Solution 1-B: Another simple solution would be to simply assign the id value as time.Now().String() value as the id. This would work since goroutines don’t exactly run in parallel. This would pass the tests (mentioned in the challenge), but this starts failing if you increase the rate from 1000->1000000. This happens because there is a possibility of 2 commands being running at exactly the same time across 2 nodes (especially when request rate is high). This can be mitigated using the nodeID. We can simply append the nodeID to the timestamp string and then all the returns ids would be unique. You can find the solution here.

There can be more solutions to this problem, but the objective here is to give you an idea. Here, a single node can independently serve the request without collaborating with the other nodes.

Availability + Consistency

Here, we can assume the system to have no network failures. That means, all nodes can communicate to each other at all times. They should be able to maintain a consistent global counter.

Generally, to maintain a consistent state of a variable in a distributed network, we select a master node which is responsible to manage the value of the counter. It has 2 responsibilities:

  1. When the value of counter is to be increment, any node will send the increment request to master node. Then, master node accepts or rejects this request using a consensus protocol.
  2. It returns the current value of the counter.
  3. You might create an independent service like a distributed database or key value store which provides this functionality.

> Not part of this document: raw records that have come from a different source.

(** C5: the active brands are sorted ascending and listed once each:
    the column order of both header rows. *)
Theorem processData_brands_sorted (ps : list Product.t) (q : string) :
  Sorted String.le (processData ps q).1 /\ NoDup (processData ps q).1.
Proof. simpl. unfold extract_brands. auto with spt. Qed.
(** C26: every row [processData] hands to the table has the type of a
    row of its page: its key is the row key of a filtered record whose
    descriptive fields (and, on the home page, category) it carries,
    and every brand it has a cell for is one of the active brand
    columns, so no cell lies outside the header. *)
Theorem processData_rows_typed (ps : list Product.t) (q : string) (rows : list Row.t) :
  (processData ps q).2 = Some rows ->
  Forall (fun r =>
    (exists p, p ∈ ps /\ pv_matches q p = true /\ pv_rowKey p = Row.key r /\ head_of r p) /\
    (forall b, is_Some (Row.pricesByBrand r !! b) -> b ∈ (processData ps q).1)) rows.
Proof.
  intros Hrows. apply Forall_forall. intros r Hr.
  destruct (processData_rows_spec ps q rows r Hrows Hr) as [(p & Hfirst & Hhead) Hc]. split.
  - apply find_some in Hfirst as [Hp Hk%bool_decide_eq_true_1].
    apply list_elem_of_In, elem_of_filter_bool in Hp as [Hp Hm]. by exists p.
  - intros b [v Hv]. rewrite Hc in Hv. apply last_cell_Some in Hv as (p' & Hp' & _ & Hb & _).
    apply elem_of_extract_brands. by exists p'.
Qed.
(** C27: display order: whatever order the database sorts the products
    by (make, model, position, under its collation, any transitive
    relation), the rows of the table come out in that order: grouping
    keeps each key at its first record, and filtering and grouping
    only drop records (the specification's "the engine depends on this
    pre-sort for display ordering and does not re-sort"). *)
Theorem processData_keeps_query_order (R : relation (string * string * string)) `{!Transitive R}
    (ps : list Product.t) (q : string) (rows : list Row.t) :
  Sorted R (map query_order ps) -> (processData ps q).2 = Some rows ->
  Sorted R (map row_order rows).
Proof.
  intros Hs Hrows. rewrite (processData_row_order ps q rows Hrows), (processData_keys ps q rows Hrows).
  apply (Sorted_sublist R _ (map query_order ps)); [|done].
  apply sublist_map. etransitivity; [apply first_records_sublist|apply filter_bool_sublist].
Qed.
End results.

(** ** Refining the search on the public page *)

(** C14: filter monotonicity (§8 of the specification) at the level of
    the table: if the query [q] contains the query [q'] (the user typed
    more characters), every brand column, every row and every filled
    cell position of the public page's table under [q] is also in the
    table under [q']; in particular the table under any query is part
    of the table under [""]. *)
Theorem home_search_monotone (ps : list Product.t) (q q' : string) (rows rows' : list Row.t) :
  includes q q' = true ->
  (processData ps q).2 = Some rows -> (processData ps q').2 = Some rows' ->
  (forall b, b ∈ (processData ps q).1 -> b ∈ (processData ps q').1) /\
  forall r, r ∈ rows -> exists r', r' ∈ rows' /\ Row.key r' = Row.key r /\
    forall b, is_Some (Row.pricesByBrand r !! b) -> is_Some (Row.pricesByBrand r' !! b).
Proof.
  intros Hq. apply processData_refine_query. intros p. by apply home_matches_weaken.
Qed.

(** ** The scenario of the specification

    Two records of the same Honda City front shock absorber, one per
    brand: KYB with retail 120, Monroe with retail 0. *)
Section scenario.
Local Open Scope string_scope.

Definition kyb_price : PriceRow.t := PriceRow.mk None None None (Some 120%Z) None.
Definition monroe_price : PriceRow.t := PriceRow.mk None None None (Some 0%Z) None.

Definition kyb_city : Product.t :=
  Product.mk "Honda" "City" "Standard" "Front" "Shock Absorber" None "KYB"
    (PricesArray [kyb_price]).
Definition monroe_city : Product.t :=
  Product.mk "Honda" "City" "Standard" "Front" "Shock Absorber" None "Monroe"
    (PricesArray [monroe_price]).

Definition scenario : list Product.t := [kyb_city; monroe_city].

Definition scenario_rows : list Row.t :=
  default [] (processData scenario "").2.
Definition scenario_row : Row.t :=
  Row.mk "Honda|City|Standard|Front|Shock Absorber" "Honda" "City" "Standard" "Front"
    (Some "Shock Absorber")
    (<["Monroe" := Some monroe_price]> (<["KYB" := Some kyb_price]> ∅)).
End scenario.

Lemma processData_cell_conservation_witness :
  filter_records scenario "" = [] ++ kyb_city :: [monroe_city] /\
  Forall (fun p' => pv_rowKey p' = pv_rowKey kyb_city ->
            Product.brand_name p' <> Product.brand_name kyb_city) [monroe_city] /\
  exists rows r, (processData scenario "").2 = Some rows /\ r ∈ rows /\
    Row.key r = pv_rowKey kyb_city /\
    Row.pricesByBrand r !! Product.brand_name kyb_city = Some (first_price kyb_city).
Proof.
  assert (Hf : filter_records scenario "" = [] ++ kyb_city :: [monroe_city]) by reflexivity.
  assert (Hl : Forall (fun p' => pv_rowKey p' = pv_rowKey kyb_city ->
            Product.brand_name p' <> Product.brand_name kyb_city) [monroe_city]) by (repeat constructor; intros _; vm_compute; discriminate).
  split; [exact Hf|]. split; [exact Hl|].
  exact (processData_cell_conservation scenario "" [] [monroe_city] kyb_city Hf Hl).
Defined.

Lemma processData_cell_provenance_witness :
  (processData scenario "").2 = Some scenario_rows /\ scenario_row ∈ scenario_rows /\
  Row.pricesByBrand scenario_row !! "KYB"%string = Some (Some kyb_price) /\
  exists p, p ∈ scenario /\ pv_matches "" p = true /\ pv_rowKey p = Row.key scenario_row /\
    Product.brand_name p = "KYB"%string /\ first_price p = Some kyb_price.
Proof.
  assert (H1 : (processData scenario "").2 = Some scenario_rows) by reflexivity.
  assert (H2 : scenario_row ∈ scenario_rows) by compute_decide.
  assert (H3 : Row.pricesByBrand scenario_row !! "KYB"%string = Some (Some kyb_price)) by reflexivity.
  split_and!; [exact H1|exact H2|exact H3|].
  exact (processData_cell_provenance scenario "" scenario_rows scenario_row _ _ H1 H2 H3).
Defined.

Lemma processData_rows_typed_witness :
  (processData scenario "").2 = Some scenario_rows /\
  Forall (fun r =>
    (exists p, p ∈ scenario /\ pv_matches "" p = true /\ pv_rowKey p = Row.key r /\ head_of r p) /\
    (forall b, is_Some (Row.pricesByBrand r !! b) -> b ∈ (processData scenario "").1)) scenario_rows.
Proof.
  assert (H1 : (processData scenario "").2 = Some scenario_rows) by reflexivity.
  split; [exact H1|exact (processData_rows_typed scenario "" scenario_rows H1)].
Defined.

Lemma home_search_monotone_witness :
  includes "monroe" "" = true /\
  (processData scenario "monroe").2 = Some (default [] (processData scenario "monroe").2) /\
  (processData scenario "").2 = Some scenario_rows /\
  ((forall b, b ∈ (processData scenario "monroe").1 -> b ∈ (processData scenario "").1) /\
   forall r, r ∈ default [] (processData scenario "monroe").2 ->
     exists r', r' ∈ scenario_rows /\ Row.key r' = Row.key r /\
       forall b, is_Some (Row.pricesByBrand r !! b) -> is_Some (Row.pricesByBrand r' !! b)).
Proof.
  assert (Hq : includes "monroe" "" = true) by reflexivity.
  assert (H1 : (processData scenario "monroe").2 = Some (default [] (processData scenario "monroe").2))
    by reflexivity.
  assert (H2 : (processData scenario "").2 = Some scenario_rows) by reflexivity.
  split; [exact Hq|]. split; [exact H1|]. split; [exact H2|].
  exact (home_search_monotone scenario "monroe" "" _ _ Hq H1 H2).
Defined.

(** Three records as the public page's query returns them, by make. *)
Definition saga_record : Product.t :=
  Product.mk "Proton" "Saga" "Standard" "Front" "Shock Absorber" None "KYB"
    (PricesArray [kyb_price]).

Definition ordered_scenario : list Product.t := [kyb_city; monroe_city; saga_record].

(** The order by make alone, a transitive relation on the three fields. *)
Definition make_le (a b : string * string * string) : Prop := String.le a.1.1 b.1.1.

#[export] Instance make_le_trans : Transitive make_le.
Proof. intros x y z Hxy Hyz. unfold make_le in *. by trans y.1.1. Qed.

Lemma processData_keeps_query_order_witness :
  Sorted make_le (map query_order ordered_scenario) /\
  (processData ordered_scenario "").2 = Some (default [] (processData ordered_scenario "").2) /\
  Sorted make_le (map row_order (default [] (processData ordered_scenario "").2)).
Proof.
  assert (Hs : Sorted make_le (map query_order ordered_scenario))
    by (repeat constructor; reflexivity).
  assert (Hr : (processData ordered_scenario "").2 = Some (default [] (processData ordered_scenario "").2))
    by reflexivity.
  split; [exact Hs|]. split; [exact Hr|].
  exact (processData_keeps_query_order make_le ordered_scenario "" _ Hs Hr).
Defined.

Hence, this shows that for consistency to be maintained, all services should be able to communicate to the master node and vice versa. Hence, a consistent system can be totally available only when no network partitions are present.

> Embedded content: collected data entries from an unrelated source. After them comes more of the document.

(** White space for [int]: the six characters of C's [isspace].  The
    separators 28 to 31, which [str.strip] removes, are not among
    them. *)
Definition is_c_space (c : ascii) : bool :=
  let n := N_of_ascii c in
  ((9 <=? n) && (n <=? 13) || (n =? 32))%N.

Fixpoint lskip (s : string) : string :=
  match s with
  | EmptyString => EmptyString
  | String c s' => if is_c_space c then lskip s' else s
  end.

Fixpoint rskip (s : string) : string :=
  match s with
  | EmptyString => EmptyString
  | String c s' =>
      match rskip s' with
      | EmptyString => if is_c_space c then EmptyString else String c EmptyString
      | r => String c r
      end
  end.

(** The number of digit characters: what the limit of [int] counts.
    Leading zeros count, the sign and the underscores do not. *)
Fixpoint digit_count (s : string) : Z :=
  match s with
  | EmptyString => 0
  | String c s' =>
      match digit c with
      | Some _ => 1 + digit_count s'
      | None => digit_count s'
      end
  end.

(** [sys.get_int_max_str_digits()], as CPython 3.11 sets it. *)
Definition MAX_STR_DIGITS : Z := 4300.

You can view a simple solution using maelstrom.LinkKV (maelstrom’s inbuilt Key-Value store service) here:

We will also try implementing the master node algorithm (n0 is considered master in our examples). For simplicity, we won’t use any consensus algorithm. Rather, we will take a pre-conditition value. So rather than implementing the Read and Write functions for counter, we would implement the Read and CAS (Compare and swap function).

CAS functions are an important part of distributed systems. The idea is simple:

Write(key, newValue)

CAS(key, fromValue, newValue)

They accept another argument fromValue , the key value is only updated if fromValue provided matches the existing keyValue. This verifies that the user only updates the expected state. If the value of key is updated before by another process (node or goroutine), the write operation should not continue.

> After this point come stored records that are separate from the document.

Lemma test_command_sends_once_witness :
  let run := main quiet strict_at (λ _, "job")
               ["whatsapp_automation.py"; "test"; "+1 (555) 123-0000"; "see"; "you"]
               [] world_with_sample in
  result run = Ret tt
  ∧ calls (events run) = [sendwhatmsg_instantly "+15551230000" "see you" 20 true].
Proof.
  destruct (test_command_sends_once quiet strict_at (λ _, "job")
              "whatsapp_automation.py" "+1 (555) 123-0000" ["see"; "you"] []
              world_with_sample bot world_with_sample
              [Log INFO "Configuration loaded from config.yaml";
               Log INFO "WhatsApp Bot initialized successfully"])
    as (Hres & Hcalls & _); [discriminate|reflexivity|].
  split; [exact Hres|exact Hcalls].
Defined.

Lemma any_command_creates_sample_witness :
  let run := main quiet strict_at (λ _, "job") ["whatsapp_automation.py"; "run"]
               [nine 3 12] empty_world in
  result run = Ret tt
  ∧ files (world_after run) !! "config.yaml" = Some (YamlFile (Some sample_config))
  ∧ registry (world_after run) = [].
Proof.
  destruct (any_command_creates_sample quiet strict_at (λ _, "job")
              ["whatsapp_automation.py"; "run"] [nine 3 12] empty_world)
    as (Hres & Hfiles & Hreg); [reflexivity|].
  cbv zeta. rewrite Hres, Hfiles, Hreg. split; [done|]. split; [|done].
  apply lookup_insert_eq.
Defined.

Lemma schedule_messages_twice_doubles_witness :
  let w1 := world_after (schedule_messages strict_at bot empty_world) in
  let w2 := world_after (schedule_messages strict_at bot w1) in
  length (registry w2) = 6%nat.
Proof.
  intros w1 w2.
  pose proof (schedule_messages_twice_doubles strict_at bot sample_config empty_world
                eq_refl sample_times_accepted) as H.
  cbv zeta in H. unfold w2, w1. rewrite H. reflexivity.
Defined.

Lemma create_directories_idempotent_witness :
  let w1 := world_after (create_directories world_with_picture) in
  files w1 !! "pic.png" = Some OtherFile
  ∧ is_Some (files w1 !! "images") ∧ is_Some (files w1 !! "logs").
Proof.
  destruct (create_directories_idempotent world_with_picture)
    as (_ & Himages & Hlogs & Hkeep & _).
  cbv zeta. split; [|split; [exact Himages|exact Hlogs]].
  rewrite Hkeep; [reflexivity|]. left. by eexists.
Defined.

Let’s understand the problem with simple Write operation in more detail:

func getCounter(n *maelstrom.Node) (int, error) {
lock.Lock()
defer lock.Unlock()
if n.ID() == "n0" {
return COUNTER, nil
}

resp, err := n.SyncRPC(context.TODO(), "n0", map[string]any{
"type": "get_counter",
})
if err != nil {
return 0, err
}

var body map[string]any
if err := json.Unmarshal(resp.Body, &body); err != nil {
return 0, err
}
return int(body["id"].(float64)), nil
}

func writeCounter(n *maelstrom.Node, newValue int) error {
lock.Lock()
defer lock.Unlock()
if n.ID() == "n0" {
COUNTER = newValue
return nil
}

if err := n.Send("n0", map[string]any{
"type": "write_counter",
"id": newValue,
}); err != nil {
return err
}
return nil
}
n.Handle("generate", func(msg maelstrom.Message) error {
var body map[string]any
if err := json.Unmarshal(msg.Body, &body); err != nil {
return err
}

newID, err := getCounter(n)
if err != nil {
logger.Errorf("error getting counter: %v", err)
return err
}
if err := writeCounter(n, newID+1); err != nil {
logger.Errorf("error writing counter: %v", err)
return err
}
body["id"] = newID
body["type"] = "generate_ok"
n.Reply(msg, body)
return nil
})

n.Handle("get_counter", func(msg maelstrom.Message) error {
body := map[string]any{
"id": COUNTER,
}
n.Reply(msg, body)
return nil
})

n.Handle("write_counter", func(msg maelstrom.Message) error {
var body map[string]any
if err := json.Unmarshal(msg.Body, &body); err != nil {
return err
}

COUNTER = int(body["id"].(float64))
return nil
})

The problem:

Let’s say 2 nodes — n1 and n2 simultaneously read the counter value as 0. Then, they both make a write request for 0+1 = 1 . Hence, the value of counter is now updated to 1, and then both the nodes return the id as 0.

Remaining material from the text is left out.